The identity crisis that Drew goes through is something that everyone can relate to and has probably dealt with at some point in their life. It can be difficult to fight for your dreams. To be an individual—to be the only person you know like yourself. For a performer, this can be extremely difficult. You are always looking for someone you can relate to, look up to, someone like yourself already living the dream.
As a performer, this is something that I struggle with. I’m young, an artist and Greek. There’s not that many like me. So when I saw Constantine Maroulis (who plays Drew) on stage singing his heart out, I saw myself.

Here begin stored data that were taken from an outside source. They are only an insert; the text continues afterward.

(* ===================================================================== *)
(* LoadBusTimetable.py (Fore Consulting, bus timetables into Aimsun):     *)
(* a shallow embedding of the script and the properties of its route-leg  *)
(* reconstruction, line registry, dwell-time pass and error log.          *)
(*                                                                       *)
(* Conventions of the embedding                                          *)
(*  - Python 2 [str] values are [string] (one [ascii] per byte).          *)
(*  - A stop visit is the tuple (stop_eid, time) of the script.           *)
(*  - A GKSection (a "link") is identified by its integer id.             *)
(*  - The Aimsun model is split in two: the network, which the script     *)
(*    only reads (lookup by external id, shortest paths, lookup by name), *)
(*    is given by section variables; what the script writes (PT lines,    *)
(*    the global error_log) is the explicit state [World].                *)
(*  - A timetable is stored with the PT line it is added to, and is an    *)
(*    object of the catalog in its own right for a lookup by name.        *)
(*  - A Python exception is a value of [exn]; code that can raise lives   *)
(*    in the state-and-exception monad [M], where a raise keeps every     *)
(*    mutation made before it.                                            *)
(* ===================================================================== *)

From Stdlib Require Import ZArith String Ascii List Lia DecimalString PrimFloat.
From stdpp Require Import base list option strings gmap.

Local Open Scope Z_scope.

(* --------------------------------------------------------------------- *)
(* Python string helpers                                                  *)
(* --------------------------------------------------------------------- *)

Definition nl : string := String "010"%char EmptyString.

(** [c in chars] for a character and a string used as a character set. *)
Definition char_in (chars : string) (c : ascii) : bool :=
  existsb (Ascii.eqb c) (list_ascii_of_string chars).

Fixpoint lstrip_list (chars : string) (l : list ascii) : list ascii :=
  match l with
  | c :: l' => if char_in chars c then lstrip_list chars l' else l
  | [] => []
  end.

(** [s.strip(chars)]: every leading and every trailing character that
    belongs to [chars] is removed. *)
Definition py_strip (chars : string) (s : string) : string :=
  string_of_list_ascii
    (rev (lstrip_list chars (rev (lstrip_list chars (list_ascii_of_string s))))).

(** The characters removed by [s.strip()] without argument. *)
Definition whitespace : string :=
  String " "%char (String "009"%char (String "010"%char
    (String "013"%char (String "011"%char (String "012"%char EmptyString))))).

Definition py_strip_ws (s : string) : string := py_strip whitespace s.

(** [s.split(",")]: always at least one field. *)
Fixpoint py_split (sep : ascii) (s : string) : list string :=
  match s with
  | EmptyString => [EmptyString]
  | String c s' =>
      if Ascii.eqb c sep then EmptyString :: py_split sep s'
      else match py_split sep s' with
           | h :: t => String c h :: t
           | [] => [String c EmptyString]
           end
  end.

(** [s.endswith(suffix)]. *)
Definition py_endswith (s suffix : string) : bool :=
  String.prefix (string_of_list_ascii (rev (list_ascii_of_string suffix)))
                (string_of_list_ascii (rev (list_ascii_of_string s))).

(** ["{}".format(n)] for a non-negative int. *)
Definition str_of_nat (n : nat) : string := NilZero.string_of_uint (Nat.to_uint n).

Fixpoint has_char (c : ascii) (s : string) : bool :=
  match s with
  | EmptyString => false
  | String d s' => if Ascii.eqb d c then true else has_char c s'
  end.

(** [re.sub(r'\([^)]*\)', '', s)]: scanning from the left, every "(" that
    has a ")" somewhere after it is removed together with everything up
    to and including the first such ")".  [inside] is true while the scan
    is between the two. *)
Fixpoint re_sub_parens_go (inside : bool) (s : string) : string :=
  match s with
  | EmptyString => EmptyString
  | String c s' =>
      if inside then
        if Ascii.eqb c ")" then re_sub_parens_go false s' else re_sub_parens_go true s'
      else if Ascii.eqb c "(" && has_char ")" s' then re_sub_parens_go true s'
      else String c (re_sub_parens_go false s')
  end.

Definition re_sub_parens (s : string) : string := re_sub_parens_go false s.

(** The lazy group of [r'\((.*?)\)'] tried right after a "(": the text up
    to the first ")", which "." must reach without meeting a newline. *)
Fixpoint lazy_group (s : string) : option string :=
  match s with
  | EmptyString => None
  | String c s' =>
      if Ascii.eqb c ")" then Some EmptyString
      else if Ascii.eqb c "010" then None
      else String c <$> lazy_group s'
  end.

(** [re.search(r'\((.*?)\)', s)]: [None] when nothing matches, else
    [group(1)] of the leftmost match. *)
Fixpoint re_search_parens (s : string) : option string :=
  match s with
  | EmptyString => None
  | String c s' =>
      if Ascii.eqb c "(" then
        match lazy_group s' with
        | Some g => Some g
        | None => re_search_parens s'
        end
      else re_search_parens s'
  end.

(** [ntpath.splitdrive] for a drive-letter path, then the part after the
    last separator: [os.path.basename] on the Windows host of the script
    (CSV_PATH is a drive-letter path). *)
Definition splitdrive_tail (p : string) : string :=
  match p with
  | String _ (String ":" rest) => rest
  | _ => p
  end.

Fixpoint basename_go (acc : string) (s : string) : string :=
  match s with
  | EmptyString => acc
  | String c s' =>
      if Ascii.eqb c "/" || Ascii.eqb c "\" then basename_go s' s'
      else basename_go acc s'
  end.

Definition basename (p : string) : string :=
  let t := splitdrive_tail p in basename_go t t.

(* --------------------------------------------------------------------- *)
(* Parameters of the script                                               *)
(* --------------------------------------------------------------------- *)

Definition CSV_PATH : string :=
  "C:\Users\Joel.Perren\Documents\Traveline Data\TransXChange\Wakefield Aimsun Model\CSV".

Definition BUS_ID : Z := 9.

(** ["{}\\{}".format(CSV_PATH, name)] *)
Definition csv_path_of (name : string) : string := CSV_PATH +:+ "\" +:+ name.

Maroulis, the grandson of Greek immigrants, was born in Brooklyn and raised in New Jersey. He graduated from the Boston Conservatory of Music and went on to pursue a career in the performing arts. He came into the pop scene as a contestant on American Idol. Though he did not win, he went on to create his own independent label, Sixth Place Records, and released a solo album. It didn’t top the charts, but he did a small tour, got his name back out and onto the lips of industry professionals, and had his rendition of “Bohemian Rhapsody” included on a Queen tribute CD.
He kept working and auditioning and eventually landed a role on Broadway in the Tony-nominated musical The Wedding Singer. He also starred in the critically acclaimed Off-Broadway musical Jacques Brel is Alive and Well and Living in Paris. He went on to become a series regular on CBS’s The Bold and the Beautiful and joined FOX morning show Good Day New York as the show’s resident American Idol expert.
Then, he landed Rock of Ages. His role as Drew garnered him a Tony nomination for Best Performance by a Leading Actor in a Musical, he was fan-selected as broadway.com’s “Broadway Star of the Year” and was nominated for a Drama League Award. He was awarded a Broadway Beacon Award in recognition for his support of theater and arts for young people (he is associated with the non-for-profit education organization Inside Broadway).
But he always finds a way to promote his Greek heritage and the culture. He has been recognized for his outstanding achievements in the Greek-American community in New York and continues to support Hellenism by talking about his culture in almost every interview or article. In fact, I saw him a few years ago at the Holy Trinity Greek Orthodox Church’s Greek Food Festival, where he performed a few songs and mixed and mingled with the crowd.
There aren’t that many Greek-American actors working today. Maroulis fills an important role for that culture (my culture), especially for children, teenagers and young adults. He represents what can come of hard work, and that a Greek can have a place in American entertainment.
Catch Rock of Ages at the AT&T Performing Arts Center now through May 29. It will probably never be cool again to rock a mullet and acid-wash, but the power ballads of the 1980s will live on forever. Get your lighters up.